Trying to live while dying

“So I began with the hardest one: my Dad. He was reading the newspaper when I approached him.” “Dad.” “Yes what?” he asked without lowering the newspaper. “Dad, I would like to talk to you.” Well, talk.” “I mean. It’s really important.” The newspaper came down three inches. “What is it?” “Dad I love you. I just want you to know that.” Tom smiled at me and said with obvious satisfaction, as though he felt a warm and secret joy flowing inside of him. “The newspaper fluttered to the floor. Then my father did two things I could never remember him ever dong before. He cried and he hugged me. We talked all night, even though he had to go to work the next morning. It felt so good to be close to my father, to see his tears, to feel his hug, to hear him say that he loved me. It was easier with my mother and little brother. They cried with me, too, and we hugged each other, and started saying real nice things to each other. We shared the things we had been keeping secret for so many years.

I waited so long

“I was only sorry about one thing: that I had waited so long. Here I was just beginning to open up all to all the people I had actually been close to. Then, one day I turned around and God was there. He didn’t come to me when I pleaded with him. I guess I was like an animal trainer holding out a hoop. ‘C’mon, jump through. I’ll give you three days...three weeks.’ Apparently God does things in his own way and at his own hour but the important thing is that he was there. He found me. You were right. He found me even after I stopped looking for him.”
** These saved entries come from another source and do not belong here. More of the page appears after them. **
(** The rest of the pattern, a lazy [(.*?)] and the closing quote, matched at
    the start of [s]: the characters before the first double quote, if no line
    terminator comes before it.  The [.] of a regular expression matches
    everything but LF, CR, U+2028 and U+2029. *)
Fixpoint lazyUntilQuote (s : string) : option string :=
  match s with
  | EmptyString => None
  | String c s' =>
      if Ascii.eqb c doubleQuote then Some EmptyString
      else if isLineTerminator c || startsLineSeparator s then None
      else match lazyUntilQuote s' with
           | Some captured => Some (String c captured)
           | None => None
           end
  end.

(** No double quote and no line terminator in [s]: what the group [(.*?)] can
    capture. *)
Fixpoint capturable (s : string) : bool :=
  match s with
  | EmptyString => true
  | String c s' =>
      negb (Ascii.eqb c doubleQuote) && negb (isLineTerminator c)
      && negb (startsLineSeparator s) && capturable s'
  end.

(** The literal start of the pattern: [data-user-name=] and a double quote. *)
Definition userNameAttribute : string :=
  String.append "data-user-name=" (String doubleQuote EmptyString).

(** The pattern matched at the start of [s]. *)
Definition userNameHere (s : string) : option string :=
  match stripPrefix userNameAttribute s with
  | Some rest => lazyUntilQuote rest
  | None => None
  end.

(** [body.match(/data-user-name=(.*?)/)], with the double quotes of the
    pattern around the group: the group of the leftmost match, [None] for
    [null]. *)
Fixpoint matchUserName (body : string) : option string :=
  match userNameHere body with
  | Some captured => Some captured
  | None =>
      match body with
      | EmptyString => None
      | String _ rest => matchUserName rest
      end
  end.

(** [httpGet] is [Http.get]: what the site answers to a request of [url] for
    the account.  The result comes with the calls of
    [Http.saveSessionCookies]. *)
Definition checkLoginStatus (httpGet : string -> string -> Result HttpResponse)
  (account : string) : Result LoginResponse * list SessionEffect :=
  match httpGet BASE_URL account with
  | Throw e => (Throw e, [])
  | Ok res =>
      if stringIncludes (body res) "Logout" then
        match matchUserName (body res) with
        | Some name =>
            (Ok {| loggedIn := true; username := Some name |},
             [SaveSessionCookies BASE_URL account])
        | None =>
            (* [null[1]] *)
            (Throw (TypeError "Cannot read properties of null"), [])
        end
      else (Ok {| loggedIn := false; username := None |}, [])
  end.

(** A page of a logged-in user, and the site that serves it. *)
Definition loggedInPage : string :=
  String.append "<a href=/session>Logout</a><div class=js-datastore data-user-name="
    (String doubleQuote (String.append "wolf" (String doubleQuote " data-user-id=7></div>"))).

(** A user name with U+2028 in it: [a], [E2 80 A8], [b]. *)
Definition lineSeparatorName : string :=
  String "a" (String (ascii_of_nat 226) (String (ascii_of_nat 128)
    (String (ascii_of_nat 168) "b"))).

Definition siteServing (page : string) : string -> string -> Result HttpResponse :=
  fun url _ =>
    if String.eqb url BASE_URL then Ok {| body := page |}
    else Throw (ExternalError "404").

(** *** What a run did, counted on its events *)

Definition isGetFormData (ev : Event) : bool :=
  match ev with GetFormData _ _ _ => true | _ => false end.

Definition isHttpPost (ev : Event) : bool :=
  match ev with HttpPost _ _ _ => true | _ => false end.

Definition isRetry (ev : Event) : bool :=
  match ev with LoggerWarn _ "Furbooru Post Retry" => true | _ => false end.

(** Every attempt opens the browser window once, first thing. *)
Definition attemptsStarted (evs : list Event) : nat := length (filter isGetFormData evs).

Definition postsDispatched (evs : list Event) : nat := length (filter isHttpPost evs).

Definition retries (evs : list Event) : nat := length (filter isRetry evs).

(** *** A concrete site and environment, for the examples *)

Definition lowerAscii (c : ascii) : ascii :=
  let n := nat_of_ascii c in
  if Nat.leb 65 n && Nat.leb n 90 then ascii_of_nat (n + 32) else c.

(** [toLowerCase] on ASCII strings. *)
Fixpoint asciiLower (s : string) : string :=
  match s with
  | EmptyString => EmptyString
  | String c s' => String (lowerAscii c) (asciiLower s')
  end.

Definition sampleBase : WebsiteBase :=
  {| PostResponse := string;
     parseTags := fun ts => ts;
     superFormatTags := fun ts => ts;
     verifyResponse := fun r =>
       if String.eqb (body r) "" then Throw (ExternalError "Unknown response") else Ok tt;
     createPostResponse := "posted" |}.

Definition samplePost (ts : list string) (r : SubmissionRating) : FilePostData :=
  {| tags := ts; rating := r; accountId := "acc1"; primaryFile := "wolf.png";
     description := "A wolf"; optionsSource := None; sources := [] |}.

(** Environments of concrete runs. *)

Definition browserOk : nat -> Reply Form :=
  fun _ => {| outcome := Ok [("authenticity_token", FText "t0k")]; cancelledMeanwhile := [] |}.

(** The first post (event 1) fails, a later one is accepted. *)
Definition flakyEnv : Env :=
  {| cancelledTokens := [];
     browser := browserOk;
     http := fun n _ =>
       {| outcome := if Nat.leb n 1 then Throw (ExternalError "socket hang up")
                     else Ok {| body := "<html>uploaded</html>" |};
          cancelledMeanwhile := [] |};
     trace := [] |}.

(** The site always refuses. *)
Definition refusingEnv : Env :=
  {| cancelledTokens := [];
     browser := browserOk;
     http := fun n _ =>
       {| outcome := if Nat.leb n 1 then Throw (ExternalError "socket hang up")
                     else Throw (ExternalError "500");
          cancelledMeanwhile := [] |};
     trace := [] |}.


Definition wolfPost : FilePostData := samplePost ["wolf"; "forest"] GENERAL.

(** *** Notions the statements below are written with *)

(** The state in which the retry starts: the first attempt's, with the warning
    logged. *)
Definition retryEnv (err : Error) (env1 : Env) : Env :=
  record (LoggerWarn err "Furbooru Post Retry") [] env1.

(** *** Properties *)

(** *** Facts about the rating tag *)

Lemma includes_In (xs : list string) (s : string) :
  includes xs s = true <-> In s xs.
Proof.
  unfold includes. rewrite existsb_exists. split.
  - intros [x [Hin Heq]]. apply String.eqb_eq in Heq. subst. exact Hin.
  - intros Hin. exists s. split; [exact Hin | apply String.eqb_refl].
Qed.

Lemma includes_false (xs : list string) (s : string) :
  includes xs s = false <-> ~ In s xs.
Proof.
  rewrite <- includes_In. destruct (includes xs s); split; intro H;
    try reflexivity; try discriminate; try (intro; discriminate).
  exfalso. apply H. reflexivity.
Qed.

Lemma scanKnownRatings_true (lowerCaseTags rs : list string) :
  scanKnownRatings lowerCaseTags rs true = true
  <-> forall r, In r rs -> ~ In r lowerCaseTags.
Proof.
  induction rs as [|r rs IH]; simpl.
  - split; [intros _ r [] | reflexivity].
  - destruct (includes lowerCaseTags r) eqn:Hr.
    + split; [discriminate|]. intros H. exfalso.
      apply (H r (or_introl eq_refl)). apply includes_In. exact Hr.
    + rewrite IH. split.
      * intros H r' [<-|Hin]; [apply includes_false; exact Hr | apply H; exact Hin].
      * intros H r' Hin. apply H. right. exact Hin.
Qed.

Lemma app_one_neq {A} (xs : list A) (x : A) : xs ++ [x] <> xs.
Proof.
  intros H. apply (f_equal (@length A)) in H. rewrite length_app in H. simpl in H. lia.
Qed.

Lemma formField_setKey (k k' : string) (v : FormValue) (o : Form) :
  formField k (setKey k' v o) = if String.eqb k k' then Some v else formField k o.
Proof.
  induction o as [|[k0 v0] o IH]; simpl.
  - destruct (String.eqb k k'); reflexivity.
  - destruct (String.eqb k' k0) eqn:E0; simpl.
    + apply String.eqb_eq in E0. subst k0.
      destruct (String.eqb k k'); reflexivity.
    + rewrite IH. destruct (String.eqb k k0) eqn:E1; [|reflexivity].
      apply String.eqb_eq in E1. subst k0.
      destruct (String.eqb k k') eqn:E2; [|reflexivity].
      apply String.eqb_eq in E2. subst k'. rewrite String.eqb_refl in E0. discriminate.
Qed.

(** C10.  The rating is mapped to its tag (GENERAL and unknown ratings to
    [safe], MATURE to [questionable], ADULT and EXTREME to [explicit]); the
    rating tag is pushed at the end of the parsed tags exactly when no
    lower-cased tag is the rating tag or one of the known rating tags, the tags
    are left as they are otherwise; and the form that is posted carries the
    formatted result. *)
Theorem rating_tag_appended_iff_no_rating_tag
  {base : WebsiteBase} (toLowerCase : string -> string)
  (data : FilePostData) (formData : Form) :
  let parsed := parseTags (tags data) in
  let ratingTag := getRating (rating data) in
  let unrated :=
    ~ In ratingTag (map toLowerCase parsed)
    /\ (forall r, In r knownRatings -> ~ In r (map toLowerCase parsed)) in
  (getRating GENERAL = "safe" /\ getRating UNRATED = "safe"
   /\ getRating MATURE = "questionable"
   /\ getRating ADULT = "explicit" /\ getRating EXTREME = "explicit")
  /\ (postTags toLowerCase data = parsed ++ [ratingTag] <-> unrated)
  /\ (postTags toLowerCase data = parsed <-> ~ unrated)
  /\ formField "image[tag_input]" (buildForm toLowerCase data formData)
     = Some (FText (formatTags (postTags toLowerCase data))).
Proof.
  intros parsed ratingTag unrated.
  split; [repeat split; reflexivity|].
  assert (Hcases :
    (unrated /\ postTags toLowerCase data = parsed ++ [ratingTag])
    \/ (~ unrated /\ postTags toLowerCase data = parsed)).
  { unfold postTags, withRatingTag. cbv zeta. fold parsed. fold ratingTag.
    destruct (includes (map toLowerCase parsed) ratingTag) eqn:Hinc; cbn [negb].
    - right. split; [|reflexivity]. intros [Hn _]. apply Hn. apply includes_In. exact Hinc.
    - destruct (scanKnownRatings (map toLowerCase parsed) knownRatings true) eqn:Hscan.
      + left. split; [|reflexivity]. split.
        * apply includes_false. exact Hinc.
        * apply scanKnownRatings_true. exact Hscan.
      + right. split; [|reflexivity]. intros [_ Hk].
        apply scanKnownRatings_true in Hk. rewrite Hk in Hscan. discriminate. }
  split; [|split].
  - split.
    + intros Heq. destruct Hcases as [[Hu _]|[_ Hp]]; [exact Hu|].
      rewrite Hp in Heq. symmetry in Heq. exfalso. exact (app_one_neq _ _ Heq).
    + intros Hu. destruct Hcases as [[_ Hp]|[Hn _]]; [exact Hp | contradiction].
  - split.
    + intros Heq. destruct Hcases as [[_ Hp]|[Hn _]]; [|exact Hn].
      rewrite Hp in Heq. exfalso. exact (app_one_neq _ _ Heq).
    + intros Hn. destruct Hcases as [[Hu _]|[_ Hp]]; [contradiction | exact Hp].
  - unfold buildForm. rewrite !formField_setKey. reflexivity.
Qed.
“Tommy, I think you are saying something very important and much more universal that you realize. To me, at least, you are saying that the surest way to find God is not to make him a private possession, a problem solver, or an instant consolation in time of need, but rather by opening to love. You know, the Apostle John said, ‘God is love, and anyone who lives in love is living with God and God is living in him.’ Tom, could I ask you a favor? You know, when I had you in class you were a real pain. But you can make it all up to me now. Would you come into my present Theology of Faith Course and tell them what you have just told me? If I told them the same thing it wouldn’t be half as effective as if you were to tell them.” “Oooh... I was ready for you, but I don’t know if I’m ready for your class.” “Tom, think about it. If and when you are ready, give me a call.”

Death changed his life

In a few days Tommy called, said he was ready for the class, that he wanted to do that for God and for me. So we scheduled a date. However, he never made it. He had another appointment, far more important than the one with me and my class. Of course, life was not really ended by his death, only changed. He made the great step from faith into vision. He found a life fare more beautiful than the eye of man has ever seen or the ear of man has ever heard or the mind of man has ever imagined. Before he died, we talked one last time. “I’m not going to make it to your class,” he said,” I know Tom.” “Will you tell them for me? I will Tom. I’ll tell them. I’ll do my best.”

So, to all of you who have been kind enough to hear this simple statement about love, thank your for listening. And to you, Tommy, somewhere in the sunlit, verdant hills of heaven – I told them, Tommy... as best I could.